The Drug War as an Indicator of Human "Progress"

One conclusion I’ve been driven to progressively in the course of my study of drug policy is that our species may represent a failed natural experiment in that we appear to have dug a hole for ourselves from which escape will predictably be very difficult and may have even become impossible.

The obvious culprit is our marvelous brain, which along with our centers of cognition, also harbors our emotional centers. We now think humans are cognitive mammals that evolved from a line of twenty or so primate species going back to the Miocene apes that first appeared about nine million years ago. Our most recent ancestors were Neanderthals, now extinct, with whom our most remote human ancestors shared the planet and may have exchanged genetic material (but the details are still uncertain).

Human written history began much more recently with the almost simultaneous appearance of literacy in several parts of he world.
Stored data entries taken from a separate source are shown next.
Definition frame_payload (c : NiceTurnSocketCompatibility) (f : bytes) : bytes :=
  drop (Z.to_nat (frame_skip c)) f.
Definition nonempty (d : bytes) : Prop := d ≠ [].
#[export] Instance nonempty_dec d : Decision (nonempty d).
Proof. unfold nonempty. apply _. Defined.

Lemma receive_spec k : ∀ p s cur fs,
  let c := tt_compatibility p in
  base_socket p = Some s → usable s → assembling p cur → cur ++ unread s = concat fs →
  Forall (well_framed c) fs → (fs = [] → cur = []) →
  ∃ ds ok p' n, receive k p = Done ((ds, ok), p') ∧
    ds = filter nonempty (map (frame_payload c) (take n fs)) ∧
    (ok = true → ∃ s' cur', base_socket p' = Some s' ∧ assembling p' cur' ∧
       tt_compatibility p' = c ∧ cur' ++ unread s' = concat (drop n fs)).
Proof.
  induction k as [| k IH]; intros p s cur fs c Hb Hus Has Hu Hwf Hnil; cbn [receive].
  { eexists [], true, p, 0%nat. split_and!; try done. intros _. by exists s, cur. }
  destruct fs as [| f fs].
  - rewrite (Hnil eq_refl) in *. cbn [app concat] in Hu.
    destruct (recv_message_idle p s fresh_message Hb Hus Has Hu) as (ret & m & p1 & E & Hc1 & Hcase).
    rewrite (bind_run _ _ _ _ _ E).
    destruct (Z.ltb_spec ret 0); [eexists [], false, p1, 0%nat; split_and!; [done | done | discriminate] |].
    destruct Hcase as [? | (-> & Has1 & s' & Hb1 & Hus1 & Hu1)]; [lia |].
    destruct (IH p1 s' [] []) as (ds & ok & p' & n & E' & -> & Hok); rewrite ?Hc1; try done.
    rewrite (bind_run _ _ _ _ _ E'). rewrite take_nil, drop_nil in *.
    eexists _, ok, p', 0%nat. split_and!; [done | done |]. intros Ht.
    destruct (Hok Ht) as (s'' & cur' & ?). exists s'', cur'. by rewrite Hc1 in *.
  - apply Forall_cons in Hwf as [Hf Hwf]. cbn [concat] in Hu.
    destruct (recv_message_spec p fresh_message s cur f (concat fs)) as (ret & m & p1 & E & Hc1 & Hcase);
      [done | done | done | done | done | apply fresh_ok |].
    rewrite (bind_run _ _ _ _ _ E).
    destruct (Z.ltb_spec ret 0); [eexists [], false, p1, 0%nat; split_and!; [done | done | discriminate] |].
    destruct Hcase as [? | (s' & [Hb1 Hus1] & [(-> & cur' & Has1 & Hu1) | (Hu1 & Has1 & Hd)])]; [lia | |].
    + destruct (IH p1 s' cur' (f :: fs)) as (ds & ok & p' & n & E' & -> & Hok);
        rewrite ?Hc1; try done; [by constructor |].
      rewrite (bind_run _ _ _ _ _ E'). rewrite Hc1 in *. by eexists _, ok, p', n.
    + destruct (IH p1 s' [] fs) as (ds & ok & p' & n & E' & -> & Hok); rewrite ?Hc1; try done.
      rewrite (bind_run _ _ _ _ _ E'). rewrite Hc1 in *.
      pose proof (wf_fits _ _ Hf) as Hfit. destruct (wf_header _ _ Hf) as (h & Hh & Hhl).
      pose proof (frame_skip_header _ _ Hh).
      destruct (delivered_fresh m ret _ Hd) as [Hret Hm].
      { rewrite zlen_drop; unfold c in *; lia. }
      eexists _, ok, p', (S n). split_and!; [done | | done].
      cbn [take map]. unfold c, frame_payload in *. rewrite filter_cons, Hm, Hret.
      destruct (Z.eqb_spec (zlen (drop (Z.to_nat (frame_skip (tt_compatibility p))) f)) 0) as [E0 | E0].
      * rewrite decide_False; [done |]. unfold nonempty. apply zlen_0_inv in E0. tauto.
      * rewrite decide_True; [done |]. intros Hn. by rewrite Hn in E0.
Qed.
End receiver.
What is most extraordinary is that the various pioneers of literacy inhabited widely scattered parts of the planet and must have been unknown to each other when they first devised their very different writing systems.

From literacy, human cultural evolution, progressed to an ability to communicate complex ideas, which as the work of Noam Chomsky has convincingly demonstrated, required the integration of separate centers within the brain into a functional language organ.

Nevertheless, as the chaos and disagreements characteristic of our modern world so convincingly demonstrate, our advanced cognitive abilities, especially once they were amplified by the evolution of empirical science about five hundred years ago, seem to have been working against our best interests as a species, which according to Darwin, should be survival.

Rather than the means for survival, what science seems to have provided us with are enhanced tools for mutual destruction in the form of nuclear weapons, exploitation of the planet's finite resources, and the willingness to profit from deep-seated emotional differences between various groups of humans.

Considered within that context, overwhelming international support for a policy that both prohibits and punishes cultivation and use of a therapeutic agent that moderates the emotional differences between humans seems at least irrational, if not insane.